How does influenza spread from one person to the next in hospitals? Is it mainly transmitted by hand-to-hand contact and virus-laced droplets sneezed or coughed from the respiratory tracts of the infected? Or do those expelled viruses hover in the air for longer periods and over greater distances than heavy droplets, making airborne transmission a factor in flu’s spread?
It may sound like a debate over how many viruses can dance on the head of a pin. But this is no esoteric exercise. The outcome could determine how many health-care workers will be well enough – or willing – to look after the rest of us when the next flu pandemic strikes. (Helen Branswell, Canadian Press)
The practical issue is being framed this way. If flu is “airborne” (meaning that the virus is in very tiny aerosol droplets and remains suspended in the air for extended periods), then health care workers should use so-called N95 respirators. If not, then surgical masks are adequate.
We think this is bad framing. N95 respirators need to be fitted properly if they are to protect health care workers. Anyone working in close quarters with influenza patients, for example, intubating them or sunctioning them or doing respiratory hygiene on them, should be wearing a properly fitted N95 respirator, whatever the predominant droplet size. A surgical mask won’t protect them. On the other hand, if the virus remains suspended and viable for long periods in the air, then an N95 mask would have to be worn nearly constantly and not just in the hospital. Even then it might not protect sufficiently, depending upon particle size and infectivity of the virus. Small particles have high surface area to volume ratios and dry out very rapidly, becoming even smaller. It is not inconceivable they could be predominantly submicron size. The best protection in those circumstances might be ultra violet light germicidal irradiation (UVGI).
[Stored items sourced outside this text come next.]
Lemma dom_decrement (inv : gmap string Z) (name : string) (d : Z) :
  dom (decrement inv name d) = dom inv.
Proof.
  apply set_eq. intros n. rewrite !elem_of_dom, lookup_decrement.
  destruct (decide (name = n)); [|reflexivity].
  rewrite fmap_is_Some. reflexivity.
Qed.

Lemma dom_deduct rows : forall inv : gmap string Z,
  dom (deduct inv rows) = dom inv.
Proof.
  induction rows as [|row rows IH]; intros inv.
  - reflexivity.
  - rewrite deduct_cons, IH. apply dom_decrement.
Qed.

Lemma decrement_nonneg (inv : gmap string Z) (name : string) (d : Z) :
  nonneg inv -> nonneg (decrement inv name d).
Proof.
  intros Hinv n q. rewrite lookup_decrement.
  destruct (decide (name = n)) as [->|]; [|apply Hinv].
  destruct (inv !! n); simpl; intros H; inversion H. lia.
Qed.

Lemma deduct_nonneg rows : forall inv : gmap string Z,
  nonneg inv -> nonneg (deduct inv rows).
Proof.
  induction rows as [|row rows IH]; intros inv Hinv.
  - exact Hinv.
  - rewrite deduct_cons. apply IH, decrement_nonneg, Hinv.
Qed.

Example init_db_seeds_zero :
  user_inventory (init_db catalog_file)
  = {[ "Apple"%string := 0; "Pear"%string := 0 ]}.
Proof. vm_compute. reflexivity. Qed.

Example edit_reaches_pantry :
  save_inventory (init_db catalog_file) [("Apple"%string, 5)] = pantry.
Proof. vm_compute. reflexivity. Qed.

Example cook_R1_after_a_pear :
  user_inventory (cook_recipe (save_inventory pantry [("Pear"%string, 1)]) 1)
  = {[ "Apple"%string := 3; "Pear"%string := 0 ]}.
Proof. vm_compute. reflexivity. Qed.

(** C3: for a name stored with quantity [q] and any amount [d], the
    decrement statement leaves [max 0 (q - d)] in the row, which is what
    a later read returns and is never negative, however large [d] is.
    [decrement] is a total function: there is no input on which the
    statement fails. *)
Theorem decrement_floor (inv : gmap string Z) (name : string) (q d : Z) :
  inv !! name = Some q ->
  decrement inv name d !! name = Some (Z.max 0 (q - d))
  /\ inventory_quantity (decrement inv name d) name = Z.max 0 (q - d)
  /\ 0 <= inventory_quantity (decrement inv name d) name.
Proof.
  intros Hq.
  assert (Hrow : decrement inv name d !! name = Some (Z.max 0 (q - d))).
  { rewrite lookup_decrement, decide_True, Hq by reflexivity. reflexivity. }
  unfold inventory_quantity. rewrite Hrow. simpl.
  repeat split; lia.
Qed.

Lemma decrement_floor_witness :
  decrement (user_inventory pantry) "Apple" 7 !! "Apple"%string
  = Some (Z.max 0 (5 - 7))
  /\ inventory_quantity (decrement (user_inventory pantry) "Apple" 7) "Apple"
     = Z.max 0 (5 - 7)
  /\ 0 <= inventory_quantity (decrement (user_inventory pantry) "Apple" 7) "Apple".
Proof.
  apply (decrement_floor (user_inventory pantry) "Apple" 5 7).
  vm_compute. reflexivity.
Defined.

(** C10: decrementing a name with no inventory row changes nothing: the
    table after the statement is the table before it, so no row is
    created and no quantity moves.  The set of stored names is the same
    after any decrement and after any call of [cook_recipe]. *)
Theorem decrement_missing (db : DB) (name : string) (d : Z) (rid : Z) :
  user_inventory db !! name = None ->
  decrement (user_inventory db) name d = user_inventory db
  /\ (forall n amount,
         dom (decrement (user_inventory db) n amount) = dom (user_inventory db))
  /\ dom (user_inventory (cook_recipe db rid)) = dom (user_inventory db).
Proof.
  intros Hnone. split; [|split].
  - apply map_eq. intros n. rewrite lookup_decrement.
    destruct (decide (name = n)) as [<-|]; [|reflexivity].
    rewrite Hnone. reflexivity.
  - intros n amount. apply dom_decrement.
  - apply dom_deduct.
Qed.

Lemma decrement_missing_witness :
  decrement (user_inventory pantry) "Durian" 4 = user_inventory pantry
  /\ (forall n amount,
         dom (decrement (user_inventory pantry) n amount)
         = dom (user_inventory pantry))
  /\ dom (user_inventory (cook_recipe pantry 1)) = dom (user_inventory pantry).
Proof.
  apply (decrement_missing pantry "Durian" 4 1).
  vm_compute. reflexivity.
Defined.

(** The stored form of cook consistency: each listed name that has a row
    gets the clamped difference, and a listed name without a row stays
    without one. *)
Lemma cook_recipe_lookup (db : DB) (rid : Z) (n : string) (c : Z) :
  NoDup (map fst (select_items db rid)) ->
  In (n, c) (select_items db rid) ->
  user_inventory (cook_recipe db rid) !! n
  = (fun q => Z.max 0 (q - c)) <$> user_inventory db !! n.
Proof. intros Hnd Hin. simpl. apply lookup_deduct_once; assumption. Qed.

(** * Cooking an id the catalog does not list *)

Lemma select_items_unknown (db : DB) (rid : Z) :
  items_belong db -> ~ In rid (map r_id (recipes db)) ->
  select_items db rid = [].
Proof.
  intros Hbelong Hrid. unfold select_items.
  assert (Hnone : forall l, (forall ri, In ri l -> In ri (recipe_items db)) ->
            List.filter (fun ri => recipe_id ri =? rid) l = []).
  { induction l as [|ri l IH]; intros Hsub; [reflexivity|].
    simpl. destruct (Z.eqb_spec (recipe_id ri) rid) as [Heq|_].
    - exfalso. apply Hrid. rewrite <- Heq. apply Hbelong, Hsub. left. reflexivity.
    - apply IH. intros ri' Hin. apply Hsub. right. exact Hin. }
  rewrite Hnone; [reflexivity|]. intros ri Hin. exact Hin.
Qed.

(** C6, as stated, fails: 7 is not an id of the catalog, and the call
    returns instead of raising NotFoundError. *)
Lemma cook_unknown_id_does_not_raise :
  ~ In 7 (map r_id (recipes pantry))
  /\ cook pantry 7 = Returned pantry
  /\ cook pantry 7 <> Raised NotFoundError.
Proof.
  split; [|split].
  - simpl. intros [H|[]]. discriminate H.
  - vm_compute. reflexivity.
  - discriminate.
Qed.

(** C6, amended: for an id absent from the catalog, in a database whose
    item rows all belong to catalog recipes, the call returns without an
    error and hands back the database unchanged: tables and every
    inventory quantity are as before. *)
Theorem cook_unknown_id (db : DB) (rid : Z) :
  items_belong db ->
  ~ In rid (map r_id (recipes db)) ->
  cook db rid = Returned db
  /\ user_inventory (cook_recipe db rid) = user_inventory db.
Proof.
  intros Hbelong Hrid. unfold cook, cook_recipe.
  rewrite (select_items_unknown db rid Hbelong Hrid). simpl.
  split; [|reflexivity]. destruct db; reflexivity.
Qed.

Lemma cook_unknown_id_witness :
  cook pantry 7 = Returned pantry
  /\ user_inventory (cook_recipe pantry 7) = user_inventory pantry.
Proof.
  apply (cook_unknown_id pantry 7).
  - intros ri [<-|[<-|[]]]; left; reflexivity.
  - simpl. intros [H|[]]. discriminate H.
Defined.

(** * Non-negative quantities *)

Lemma insert_or_ignore_nonneg (inv : gmap string Z) (name : string) :
  nonneg inv -> nonneg (insert_or_ignore inv name).
Proof.
  intros Hinv. unfold insert_or_ignore.
  destruct (inv !! name) eqn:Hrow; [exact Hinv|].
  intros n q. rewrite lookup_insert.
  destruct (decide (name = n)); [|apply Hinv].
  intros H. inversion H. lia.
Qed.

(** Seeding keeps quantities non-negative. *)
Lemma init_db_nonneg (db : DB) :
  nonneg (user_inventory db) -> nonneg (user_inventory (init_db db)).
Proof.
  intros Hinv. unfold init_db.
  destruct (decide (size (user_inventory db) = 0%nat)); [|exact Hinv].
  simpl. revert Hinv. generalize (user_inventory db).
  induction (distinct_berries db) as [|b bs IH]; intros inv Hinv.
  - exact Hinv.
  - simpl. apply IH, insert_or_ignore_nonneg, Hinv.
Qed.

(** Cooking keeps quantities non-negative. *)
Lemma cook_recipe_nonneg (db : DB) (rid : Z) :
  nonneg (user_inventory db) -> nonneg (user_inventory (cook_recipe db rid)).
Proof. intros Hinv. simpl. apply deduct_nonneg, Hinv. Qed.

(** The two ways a save ends: every quantity was bound and the rows
    were written in frame order, or one was refused and nothing changed. *)
Lemma save_inventory_cases (db : DB) (df : DataFrame) :
  (forallb (fun row => sqlite_integer (snd row)) df = true
   /\ save_inventory db df
      = mkDB (recipes db) (recipe_items db)
             (fold_left update_quantity df (user_inventory db)))
  \/ (forallb (fun row => sqlite_integer (snd row)) df = false
      /\ save_inventory db df = db).
Proof.
  unfold save_inventory.
  destruct (forallb (fun row => sqlite_integer (snd row)) df);
    [left|right]; split; reflexivity.
Qed.

Lemma save_inventory_tables (db : DB) (df : DataFrame) :
  recipes (save_inventory db df) = recipes db
  /\ recipe_items (save_inventory db df) = recipe_items db.
Proof.
  destruct (save_inventory_cases db df) as [[_ ->]|[_ ->]]; split; reflexivity.
Qed.

(** Saving a frame keeps quantities non-negative when the frame holds no
    negative quantity. *)
Lemma save_inventory_nonneg (db : DB) (df : DataFrame) :
  Forall (fun row => 0 <= snd row) df ->
  nonneg (user_inventory db) -> nonneg (user_inventory (save_inventory db df)).
Proof.
  intros Hdf Hinv.
  destruct (save_inventory_cases db df) as [[_ ->]|[_ ->]]; [|exact Hinv].
  simpl. revert Hinv. generalize (user_inventory db).
  induction Hdf as [|row df Hrow _ IH]; intros inv Hinv.
  - exact Hinv.
  - simpl. apply IH. intros n q. unfold update_quantity.
    rewrite lookup_alter.
    destruct (decide (row.1 = n)) as [->|]; [|apply Hinv].
    destruct (inv !! n); simpl; intros H; inversion H. lia.
Qed.

(** Every enabled action other than an import keeps quantities
    non-negative, and so does an import of a frame without a negative
    quantity. *)
Lemma step_nonneg (s : Session) (a : Action) :
  enabled s a ->
  match a with
  | ConfirmImport imported_df => Forall (fun row => 0 <= snd row) imported_df
  | _ => True
  end ->
  nonneg (user_inventory (database s)) ->
  nonneg (user_inventory (database (step s a))).
Proof.
  destruct a as [imported_df|edited_df|f|rid]; intros Hen Hdf Hinv.
  - apply save_inventory_nonneg; assumption.
  - apply save_inventory_nonneg; [|assumption].
    simpl in Hen. eapply Forall_impl; [exact Hen|].
    intros row Hrow. simpl in Hrow. lia.
  - exact Hinv.
  - apply cook_recipe_nonneg, Hinv.
Qed.

(** C7, the import path: from the seeded catalog file, confirming the
    import of a frame whose Apple row carries -5 is an enabled action,
    and the session it leads to stores -5 for Apple. *)
Theorem import_stores_negative :
  reachable catalog_file
    (step {| database := init_db catalog_file; filters := None |}
          (ConfirmImport [("Apple"%string, -5)]))
  /\ user_inventory
       (database
          (step {| database := init_db catalog_file; filters := None |}
                (ConfirmImport [("Apple"%string, -5)])))
     !! "Apple"%string = Some (-5)
  /\ ~ nonneg
       (user_inventory
          (database
             (step {| database := init_db catalog_file; filters := None |}
                   (ConfirmImport [("Apple"%string, -5)])))).
Proof.
  assert (Hrow : user_inventory
       (database
          (step {| database := init_db catalog_file; filters := None |}
                (ConfirmImport [("Apple"%string, -5)])))
     !! "Apple"%string = Some (-5)) by (vm_compute; reflexivity).
  split; [|split].
  - apply reach_step; [apply reach_init|exact I].
  - exact Hrow.
  - intros Hnn. specialize (Hnn _ _ Hrow). lia.
Qed.

(** * Craftability *)

Lemma filter_nil_iff {A : Type} (p : A -> bool) (l : list A) :
  List.filter p l = [] <-> forall x, In x l -> p x = false.
Proof.
  induction l as [|a l IH]; simpl.
  - split; [intros _ x []|reflexivity].
  - destruct (p a) eqn:Hpa.
    + split; [discriminate|].
      intros H. specialize (H a (or_introl eq_refl)). congruence.
    + rewrite IH. split.
      * intros H x [<-|Hin]; [exact Hpa|apply H, Hin].
      * intros H x Hin. apply H. right. exact Hin.
Qed.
In our view this is a more fruitful direction than arguing whether N95 masks should be worn by health care workers. N95s should be used by all health care workers performing procedures on influenza patients. It is an open question whether they should be used on open wards, hospital rooms or clinics where patients are being cared for. The masks are not meant to be reused, need to be properly fitted and are uncomfortable for many people. Their efficacy in the more general health care settings is unknown. However if providing these masks makes it more likely health care workers will show up for work, then efforts should be made to do so, but that is a different question. It is our opinion they are not useful for the general environment, although we cannot prove this one way or another.
UVGI should be investigated for area disinfection of health care facilities and possibly other public venues if very small particle aerosols are thought to be a significant mode of spread. UVGI requires further study, which we suggest be undertaken with some urgency. Meanwhile, the mask arguments seem more like rearranging the deck chairs on the Titanic.